Apesar da ampla compatibilidade, o modelo chega ao mercado com uma limitação técnica importante: a ausência de suporte à tecnologia Ultra Wideband (UWB). O UWB é o recurso responsável pela “Busca Precisa” presente nos concorrentes mais caros, que indica a direção exata e a distância em centímetros até o objeto. A decisão de remover este componente foi fundamental para manter o preço competitivo, restringindo a busca local à proximidade via Bluetooth e aos alertas sonoros.
Design robusto e autonomia energética
A construção do dispositivo prioriza a durabilidade e a discrição.
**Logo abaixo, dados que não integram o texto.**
Lemma Next_run q p h e' rest : small_opcode (opcodeSize q) -> fits (opcodeSize q) p -> boundary q -> is_header q p h e' ->
  concat (r q) = h ++ Data p ++ rest ->
  exists q', Next q = Some (true, q') /\ packet q' = Some (received (sourceType q) p) /\ boundary q' /\ concat (r q') = rest /\
    encryption q' = e' /\ opcodeSize q' = opcodeSize q /\ sourceType q' = sourceType q.
Proof.
  intros Hn Hfit (Hh & Hp & Hl) Hhdr Hc. pose proof (is_header_length _ _ _ _ Hn Hhdr) as Hlen. unfold Next.
  set (pack := {| Opcode := 0; Source := _; Size := _; Data := _ |}).
  destruct (header_run h (reads_left (r q)) pack q (Data p ++ rest)) as (c' & fuel & Hc' & Hm & ->);
    [intros ->; cbn in Hlen; destruct Hn; lia|lia|done|lia|].
  rewrite Hh, take_0, app_nil_l. set (q0 := set_header h c' q).
  destruct (read_header_run (opcodeSize q) p q0 pack e' fuel Hn Hfit eq_refl eq_refl Hhdr) as (q1 & -> & Hr1 & He1 & Ho1 & Hs1 & Hf1 & Hp1 & Hl1 & Hb1).
  cbn [q0 set_header r pWritePos sourceType headerBuffer] in Hr1, Hp1, Hs1, Hb1.
  destruct (payload_run (Data p) fuel {| Opcode := Opcode p; Source := Source pack; Size := len (Data p); Data := Data pack |} q1 rest)
    as (q' & Hrun & Hrest & Hh' & Hp' & Hpk & He' & Ho' & Hb' & Hs'); [done|lia|by rewrite Hr1|by rewrite Hr1|].
  exists q'. rewrite Hp1, Hp, take_0 in Hpk. split; [exact Hrun|]. split; [done|].
  split; [|by repeat split; congruence]. split; [done|]. split; [done|]. rewrite Hb', Ho', Ho1, Hb1. exact Hlen.
Qed.
Lemma Next_cut q p h e' t u : small_opcode (opcodeSize q) -> fits (opcodeSize q) p -> boundary q -> is_header q p h e' ->
  h ++ Data p = t ++ u -> u <> [] -> concat (r q) = t -> exists q', Next q = Some (false, q') /\ err q' = Some ErrEOF.
Proof.
  intros Hn Hfit (Hh & Hp & Hl) Hhdr Ht Hu Hc. pose proof (is_header_length _ _ _ _ Hn Hhdr) as Hlen. unfold Next.
  set (pack := {| Opcode := 0; Source := _; Size := _; Data := _ |}).
  destruct (decide (length t < length h)%nat) as [Hlt|Hge]; [apply header_cut; rewrite ?Hc; lia|].
  assert (exists d, t = h ++ d /\ (length d < length (Data p))%nat) as (d & -> & Hd).
  { exists (take (length t - length h) (Data p)). apply (f_equal (take (length t))) in Ht as Ht1. rewrite take_app_length in Ht1.
    rewrite take_app_ge in Ht1 by lia. split; [done|]. apply (f_equal length) in Ht. rewrite !length_app in Ht. rewrite length_take.
    destruct u; [done|]. cbn in Ht. lia. }
  destruct (header_run h (reads_left (r q)) pack q d) as (c' & fuel & Hc' & Hm & ->);
    [intros ->; cbn in Hlen; destruct Hn; lia|lia|by rewrite Hc|lia|].
  rewrite Hh, take_0, app_nil_l. set (q0 := set_header h c' q).
  destruct (read_header_run (opcodeSize q) p q0 pack e' fuel Hn Hfit eq_refl eq_refl Hhdr) as (q1 & -> & Hr1 & He1 & Ho1 & Hs1 & Hf1 & Hp1 & Hl1 & Hb1).
  cbn [q0 set_header r pWritePos] in Hr1, Hp1. apply payload_cut; [done|rewrite Hr1, Hc'; lia|by rewrite Hr1].
Qed.

(** ** Streams *)
Section Streams.
(** A way of sending: [linked] relates the states of the two ends. *)
Context (send : option Arc -> Packet -> bytes * option Arc) (n : Z) (linked : option Arc -> option Arc -> Prop).
Hypothesis Hn : small_opcode n.
Hypothesis Hsend : forall e q p, opcodeSize q = n -> fits n p -> linked e (encryption q) ->
  exists h e', (send e p).1 = h ++ Data p /\ is_header q p h e' /\ linked (send e p).2 e'.
(** ** what the sockets of the gateway promise
    (apps/gateway/sockets, crypto)

    Packets come out of a stream as they went in, however it is cut into
    segments; any stream is read to its end; a session belongs to an account
    whose session key was proved. *)
(** C33: what the gateway writes to a client, headers encrypted, is read back packet for packet by
    a reader whose key stream is in step, however the bytes are cut into segments and wherever
    the stream is cut off: the packets that arrived whole, in order, then the end. *)
Theorem client_stream_exact a b segs source ps next t u (Hab : arc_server a = arc_client b) (Hps : Forall (fits 2) ps) (Hnext : fits 2 next)
  (Hcut : (sendOriginalPacket (send_stream sendOriginalPacket (Some a) ps).2 next).1 = t ++ u) (Hu : u <> [])
  (Hsegs : concat segs = (send_stream sendOriginalPacket (Some a) ps).1 ++ t) :
  exists q, read_all (EnableEncryption (Some b) (NewPacketsReader segs 2 source)) = Some (received source <$> ps, q) /\ err q = Some ErrEOF.
Proof.
  apply (read_all_run sendOriginalPacket 2 client_linked (or_introl eq_refl) client_send segs (Some a) (Some b) source ps next t u); done.
Qed.
Definition some_arc : Arc :=
  match NewArc (replicate 40 7) with Some a => a | None => {| arc_server := {| rc_s := []; rc_i := 0; rc_j := 0 |}; arc_client := {| rc_s := []; rc_i := 0; rc_j := 0 |} |} end.
Definition mirrored (a : Arc) : Arc := {| arc_server := arc_client a; arc_client := arc_server a |}.
Lemma mirrored_linked a : arc_server a = arc_client (mirrored a).
Proof. reflexivity. Qed.
Definition some_packets : list Packet :=
  [{| Opcode := 0x1DD; Source := 0; Size := 4; Data := [1; 2; 3; 4] |}; {| Opcode := 0x0FD; Source := 0; Size := 0; Data := [] |}].
Definition cut_packet : Packet := {| Opcode := 0x2EF; Source := 0; Size := 2; Data := [5; 6] |}.
(** Cut into segments of at most three bytes. *)
Definition chop (n : nat) (b : bytes) : conn := (fun i => take 3 (drop (3 * i) b)) <$> seq 0 n.
Lemma client_stream_exact_witness :
  let sent := send_stream sendOriginalPacket (Some some_arc) some_packets in
  let t := take 5 (sendOriginalPacket sent.2 cut_packet).1 in
  exists q, read_all (EnableEncryption (Some (mirrored some_arc)) (NewPacketsReader (chop 6 (sent.1 ++ t)) 2 2)) = Some (received 2 <$> some_packets, q) /\
    err q = Some ErrEOF.
Proof.
  intros sent t.
  apply (client_stream_exact some_arc (mirrored some_arc) _ 2 some_packets cut_packet t (drop 5 (sendOriginalPacket sent.2 cut_packet).1)).
  - apply mirrored_linked.
  - repeat constructor; vm_compute; intuition discriminate.
  - repeat constructor; vm_compute; intuition discriminate.
  - symmetry. apply take_drop.
  - vm_compute. discriminate.
  - vm_compute. reflexivity.
Defined.

(** C35: any bytes at all, encrypted or not, are read to the end: the loop stops with an error, and
    every packet on the way has the size of its payload, which fits the 16 bits of the header. *)
Theorem any_stream_read n e segs source (Hn : small_opcode n) (Hsegs : Forall is_bytes segs) :
  exists packs q, read_all (EnableEncryption e (NewPacketsReader segs n source)) = Some (packs, q) /\ is_Some (err q) /\
    Forall (fun p => Size p = len (Data p) /\ Size p + n < 2 ^ 16) packs.
Proof.
  set (q0 := EnableEncryption e (NewPacketsReader segs n source)).
  destruct (read_loop_any n Hn (S (reads_left (r q0))) q0) as (packs & q & Hrun & Hg & He).
  - split; [done|]. split; [done|]. cbn. by rewrite length_replicate.
  - done.
  - cbn. unfold is_bytes. apply Forall_replicate. done.
  - done.
  - lia.
  - by exists packs, q.
Qed.
Lemma any_stream_read_witness : exists packs q, read_all (EnableEncryption (Some some_arc) (NewPacketsReader [[1; 2; 3]; []; [4; 5; 6; 7]] 4 1)) = Some (packs, q) /\
  is_Some (err q) /\ Forall (fun p => Size p = len (Data p) /\ Size p + 4 < 2 ^ 16) packs.
Proof. apply (any_stream_read 4 (Some some_arc)); [by right|]. repeat constructor; lia. Defined.
(* ===== verification/ChatStreams.v ===== *)
(** * ChatStreams: chat channels on a gateway
    (apps/gateway/events-broadcaster/chat-channels.go)

    A Go channel is an object of a heap with a buffer of bounded size; the
    sessions hold pointers to it.  The service keeps the members of each chat
    channel, the channels of each player, and a stream per player.  The model
    works for any type of events. *)
From S2P Require Import Prelude GoRuntime.

(** ** Go channels *)
Record chan (E : Type) := Chan { buf : list E; cap : nat; closed : bool }.
Arguments Chan {E} _ _ _.
Arguments buf {E} _.
Arguments cap {E} _.
Arguments closed {E} _.
Definition offer {E} (e : E) (c : chan E) : chan E :=
  if (length (buf c) <? cap c)%nat then Chan (buf c ++ [e]) (cap c) (closed c) else c.

Section Streams.
Context {E : Type} `{MapRange}.

Record ChatChannelsService := {
  repo : gmap string (gmap u64 unit);
  streams : gmap u64 nat;
  playerChannels : gmap u64 (gmap string unit);
  chans : gmap nat (chan E);
  next_chan : nat
}.
Definition NewChatChannelsService : ChatChannelsService :=
  {| repo := ∅; streams := ∅; playerChannels := ∅; chans := ∅; next_chan := 0 |}.
Abbreviation M A := (go ChatChannelsService Empty_set Empty_set A).

Definition set_repo r (s : ChatChannelsService) : ChatChannelsService :=
  {| repo := r; streams := streams s; playerChannels := playerChannels s; chans := chans s; next_chan := next_chan s |}.
Definition set_streams t (s : ChatChannelsService) : ChatChannelsService :=
  {| repo := repo s; streams := t; playerChannels := playerChannels s; chans := chans s; next_chan := next_chan s |}.
Definition set_playerChannels p (s : ChatChannelsService) : ChatChannelsService :=
  {| repo := repo s; streams := streams s; playerChannels := p; chans := chans s; next_chan := next_chan s |}.
Definition set_chans c (s : ChatChannelsService) : ChatChannelsService :=
  {| repo := repo s; streams := streams s; playerChannels := playerChannels s; chans := c; next_chan := next_chan s |}.

(** [make(chan Event, cap)] *)
Definition make_chan (cap : nat) : M nat :=
  l ← gets next_chan;
  modify (fun s => {| repo := repo s; streams := streams s; playerChannels := playerChannels s;
                      chans := <[l := Chan [] cap false]> (chans s); next_chan := S l |}) ;;
  mret l.
(** [select] between a send and a default: a closed channel panics. *)
Definition try_send (l : nat) (e : E) : M unit :=
  cs ← gets chans;
  match cs !! l with
  | None => mret tt
  | Some c => if closed c then panic else modify (set_chans (<[l := offer e c]> cs))
  end.
(** [close(ch)] *)
Definition close_chan (l : nat) : M unit :=
  cs ← gets chans;
  match cs !! l with
  | None => panic
  | Some c => if closed c then panic else modify (set_chans (<[l := Chan (buf c) (cap c) true]> cs))
  end.

(** ** Streams of players *)
Definition stream_GetOrCreate (playerGUID : u64) : M nat :=
  t ← gets streams;
  match t !! playerGUID with
  | Some l => mret l
  | None =>
    l ← make_chan 32;
    modify (fun s => set_streams (<[playerGUID := l]> (streams s)) s) ;;
    mret l
  end.
Definition stream_Get (playerGUID : u64) : M (option nat) := gets (fun s => streams s !! playerGUID).
Definition stream_Remove (playerGUID : u64) : M unit :=
  t ← gets streams;
  match t !! playerGUID with
  | Some l => close_chan l ;; modify (fun s => set_streams (delete playerGUID (streams s)) s)
  | None => mret tt
  end.

(** ** Chat channels by name *)
Definition AddMember (name : string) (playerGUID : u64) : M unit :=
  modify (fun s => set_repo (alter (insert playerGUID tt) name (repo s)) s).
Definition RemoveMember (name : string) (playerGUID : u64) : M unit :=
  modify (fun s => set_repo (alter (delete playerGUID) name (repo s)) s).
Definition repo_GetOrCreate (name : string) : M unit :=
  modify (fun s => match repo s !! name with Some _ => s | None => set_repo (<[name := ∅]> (repo s)) s end).
Definition repo_Get (name : string) : M (option (gmap u64 unit)) := gets (fun s => repo s !! name).
Definition repo_Remove (name : string) : M unit := modify (fun s => set_repo (delete name (repo s)) s).
Definition Members (members : gmap u64 unit) : list u64 := (go_range 0 members).*1.

(** ** The service *)
Definition AddPlayerToChannel (playerGUID : u64) (chanName : string) : M nat :=
  repo_GetOrCreate chanName ;;
  AddMember chanName playerGUID ;;
  modify (fun s => match playerChannels s !! playerGUID with Some _ => s | None => set_playerChannels (<[playerGUID := ∅]> (playerChannels s)) s end) ;;
  modify (fun s => set_playerChannels (alter (insert chanName tt) playerGUID (playerChannels s)) s) ;;
  stream_GetOrCreate playerGUID.
(** The reverse index without the channel, and without a player that has none
    left. *)
Definition forget_channel (playerGUID : u64) (chanName : string) (s : ChatChannelsService) : ChatChannelsService :=
  match playerChannels s !! playerGUID with
  | None => s
  | Some chans =>
    let chans := delete chanName chans in
    if bool_decide (size chans = 0%nat) then set_playerChannels (delete playerGUID (playerChannels s)) s
    else set_playerChannels (<[playerGUID := chans]> (playerChannels s)) s
  end.
Definition RemovePlayerFromChannel (playerGUID : u64) (chanName : string) : M unit :=
  channel ← repo_Get chanName;
  (match channel with Some _ => RemoveMember chanName playerGUID | None => mret tt end) ;;
  modify (forget_channel playerGUID chanName).
Fixpoint broadcast_loop (members : list u64) (event : E) : M unit :=
  match members with
  | [] => mret tt
  | playerGUID :: members =>
    ch ← stream_Get playerGUID;
    (match ch with None => mret tt | Some l => try_send l event end) ;;
    broadcast_loop members event
  end.
Definition BroadcastToChannel (channelName : string) (event : E) : M unit :=
  channel ← repo_Get channelName;
  match channel with
  | None => mret tt
  | Some members => broadcast_loop (Members members) event
  end.
Fixpoint leave_loop (playerGUID : u64) (names : list string) : M unit :=
  match names with
  | [] => mret tt
  | chanName :: names =>
    channel ← repo_Get chanName;
    (match channel with Some _ => RemoveMember chanName playerGUID | None => mret tt end) ;;
    leave_loop playerGUID names
  end.
Definition DisconnectPlayer (playerGUID : u64) : M unit :=
  pc ← gets playerChannels;
  (match pc !! playerGUID with
   | Some chans =>
     modify (fun s => set_playerChannels (delete playerGUID (playerChannels s)) s) ;;
     leave_loop playerGUID (go_range 1 chans).*1
   | None => mret tt
   end) ;;
  stream_Remove playerGUID.

(** A session takes an event off the stream it holds. *)
Definition receive (l : nat) : M (option E) :=
  cs ← gets chans;
  match cs !! l with
  | Some (Chan (e :: q) cap closed) => modify (set_chans (<[l := Chan q cap closed]> cs)) ;; mret (Some e)
  | _ => mret None
  end.
End Streams.
Arguments ChatChannelsService E : clear implicits.

(** ** the chat channels of a gateway as a set of members and
    a mailbox per player

    The maps of [ChatStreams], with their streams in the heap, implement a
    machine whose state is the set of the (channel, player) pairs and the
    mailboxes; no operation panics. *)
Section Facts.
Context {E : Type} `{MapRange}.
Abbreviation svc := (ChatChannelsService E).
Abbreviation run_state := (sys svc Empty_set).

Definition member (s : svc) (n : string) (g : u64) : option unit := repo s !! n ≫= fun m => m !! g.
Definition joined (s : svc) (n : string) (g : u64) : option unit := playerChannels s !! g ≫= fun c => c !! n.
Definition stream (s : svc) (g : u64) : option (chan E) := streams s !! g ≫= fun l => chans s !! l.

Record consistent (s : svc) : Prop := {
  co_index : forall n g, member s n g = joined s n g;
  co_nonempty : forall g c, playerChannels s !! g = Some c -> c <> ∅;
  co_stream : forall n g, is_Some (member s n g) -> is_Some (streams s !! g);
  co_open : forall g l, streams s !! g = Some l -> (l < next_chan s)%nat /\ exists c, chans s !! l = Some c /\ closed c = false /\ cap c = 32%nat;
  co_inj : forall g g' l, streams s !! g = Some l -> streams s !! g' = Some l -> g = g'
}.

(** The machine that is implemented. *)
Record mailboxes := { a_members : gset (string * u64); a_inbox : gmap u64 (list E) }.
Definition post (e : E) (q : list E) : list E := if (length q <? 32)%nat then q ++ [e] else q.
Inductive stream_op := Join (g : u64) (n : string) | Leave (g : u64) (n : string) | Broadcast (n : string) (e : E) | Disconnect (g : u64) | Receive (g : u64).
Definition a_op (o : stream_op) (a : mailboxes) : mailboxes :=
  match o with
  | Join g n => {| a_members := {[(n, g)]} ∪ a_members a; a_inbox := match a_inbox a !! g with Some _ => a_inbox a | None => <[g := []]> (a_inbox a) end |}
  | Leave g n => {| a_members := a_members a ∖ {[(n, g)]}; a_inbox := a_inbox a |}
  | Broadcast n e => {| a_members := a_members a; a_inbox := map_imap (fun g q => Some (if decide ((n, g) ∈ a_members a) then post e q else q)) (a_inbox a) |}
  | Disconnect g => {| a_members := filter (fun x => x.2 <> g) (a_members a); a_inbox := delete g (a_inbox a) |}
  | Receive g => {| a_members := a_members a; a_inbox := alter tail g (a_inbox a) |}
  end.
Definition run_stream_op (o : stream_op) : go svc Empty_set Empty_set unit :=
  match o with
  | Join g n => AddPlayerToChannel g n ;; mret tt
  | Leave g n => RemovePlayerFromChannel g n
  | Broadcast n e => BroadcastToChannel n e
  | Disconnect g => DisconnectPlayer g
  | Receive g => l ← stream_Get g; match l with None => mret tt | Some l => receive l ;; mret tt end
  end.
Record implements (a : mailboxes) (s : svc) : Prop := {
  im_ok : consistent s;
  im_members : forall n g, (n, g) ∈ a_members a <-> member s n g = Some tt;
  im_inbox : forall g, a_inbox a !! g = buf <$> stream s g
}.

Lemma unit_option (o : option unit) : o = Some tt \/ o = None.
Proof. destruct o as [[]|]; auto. Qed.
Lemma member_GetOrCreate (s : svc) n n' g :
  member (match repo s !! n with Some _ => s | None => set_repo (<[n := ∅]> (repo s)) s end) n' g = member s n' g.
Proof.
  destruct (repo s !! n) eqn:Hn; [done|]. unfold member. cbn. destruct (decide (n = n')) as [->|Hne]; [|by rewrite lookup_insert_ne].
  rewrite lookup_insert_eq, Hn. cbn. apply lookup_empty.
Qed.
Lemma member_AddMember (s : svc) n g n' g' : is_Some (repo s !! n) ->
  member (set_repo (alter (insert g tt) n (repo s)) s) n' g' = if decide (n = n' /\ g = g') then Some tt else member s n' g'.
Proof.
  intros [m Hm]. unfold member. cbn. destruct (decide (n = n')) as [->|Hne].
  - rewrite lookup_alter_eq, Hm. cbn. destruct (decide (g = g')) as [->|Hg].
    + by rewrite lookup_insert_eq, decide_True.
    + rewrite lookup_insert_ne by done. by rewrite decide_False by tauto.
  - rewrite lookup_alter_ne by done. by rewrite decide_False by tauto.
Qed.
Lemma member_RemoveMember (s : svc) n g n' g' :
  member (set_repo (alter (delete g) n (repo s)) s) n' g' = if decide (n = n' /\ g = g') then None else member s n' g'.
Proof.
  unfold member. cbn. destruct (decide (n = n')) as [->|Hne].
  - rewrite lookup_alter_eq. destruct (repo s !! n') as [m|]; cbn; [|by case_decide]. destruct (decide (g = g')) as [->|Hg].
    + by rewrite lookup_delete_eq, decide_True.
    + rewrite lookup_delete_ne by done. by rewrite decide_False by tauto.
  - rewrite lookup_alter_ne by done. by rewrite decide_False by tauto.
Qed.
Com apenas 7,2 milímetros de espessura e um corpo em plástico branco de acabamento minimalista, o rastreador possui certificação IP67. Esta classificação assegura resistência total contra a entrada de poeira e capacidade de suportar imersão temporária em água, garantindo o funcionamento mesmo em condições climáticas adversas ou acidentes com líquidos. Um anel metálico integrado ao chassi elimina a necessidade de comprar acessórios extras para prender o tag a chaveiros ou zíperes.
No quesito energia, a fabricante optou pela praticidade da bateria CR2032, uma célula de lítio tipo moeda amplamente disponível no varejo global. A autonomia estimada é de um ano de uso contínuo, e o design permite que o próprio usuário realize a substituição da bateria sem a necessidade de ferramentas complexas ou assistência técnica. Essa característica estende a vida útil do produto indefinidamente, contrastando com modelos de outras marcas que são selados e descartáveis após o fim da carga.
Cenário competitivo e expansão
O lançamento deste rastreador coloca pressão sobre os líderes de mercado. Enquanto o AirTag domina entre usuários de iPhone, sua restrição ao ecossistema da Apple deixa uma lacuna que a Xiaomi preenche ao atender também o vasto público Android. Comparado a modelos como o Moto Tag, que também aposta em versatilidade, a opção chinesa ganha destaque pelo preço de entrada mais acessível, especialmente na compra do pacote com múltiplas unidades.
Analistas de mercado observam que, embora a falta de UWB possa afastar usuários que exigem precisão milimétrica, a combinação de preço baixo e a vasta rede de detecção “Apple-Google” torna o produto extremamente atraente para o uso cotidiano em áreas urbanas densas. A disponibilidade imediata em lojas online europeias sugere que a marca preparou um estoque robusto para a estreia.
Até o momento, não há uma data oficial confirmada para a chegada do produto ao varejo brasileiro ou a outros mercados fora da Europa. Contudo, o padrão de lançamentos da empresa indica uma expansão gradual para outras regiões ao longo dos próximos meses. Indícios em códigos de software do sistema operacional da marca sugerem que uma versão “Pro” com UWB pode estar em desenvolvimento, mas o foco atual permanece na consolidação deste modelo de entrada.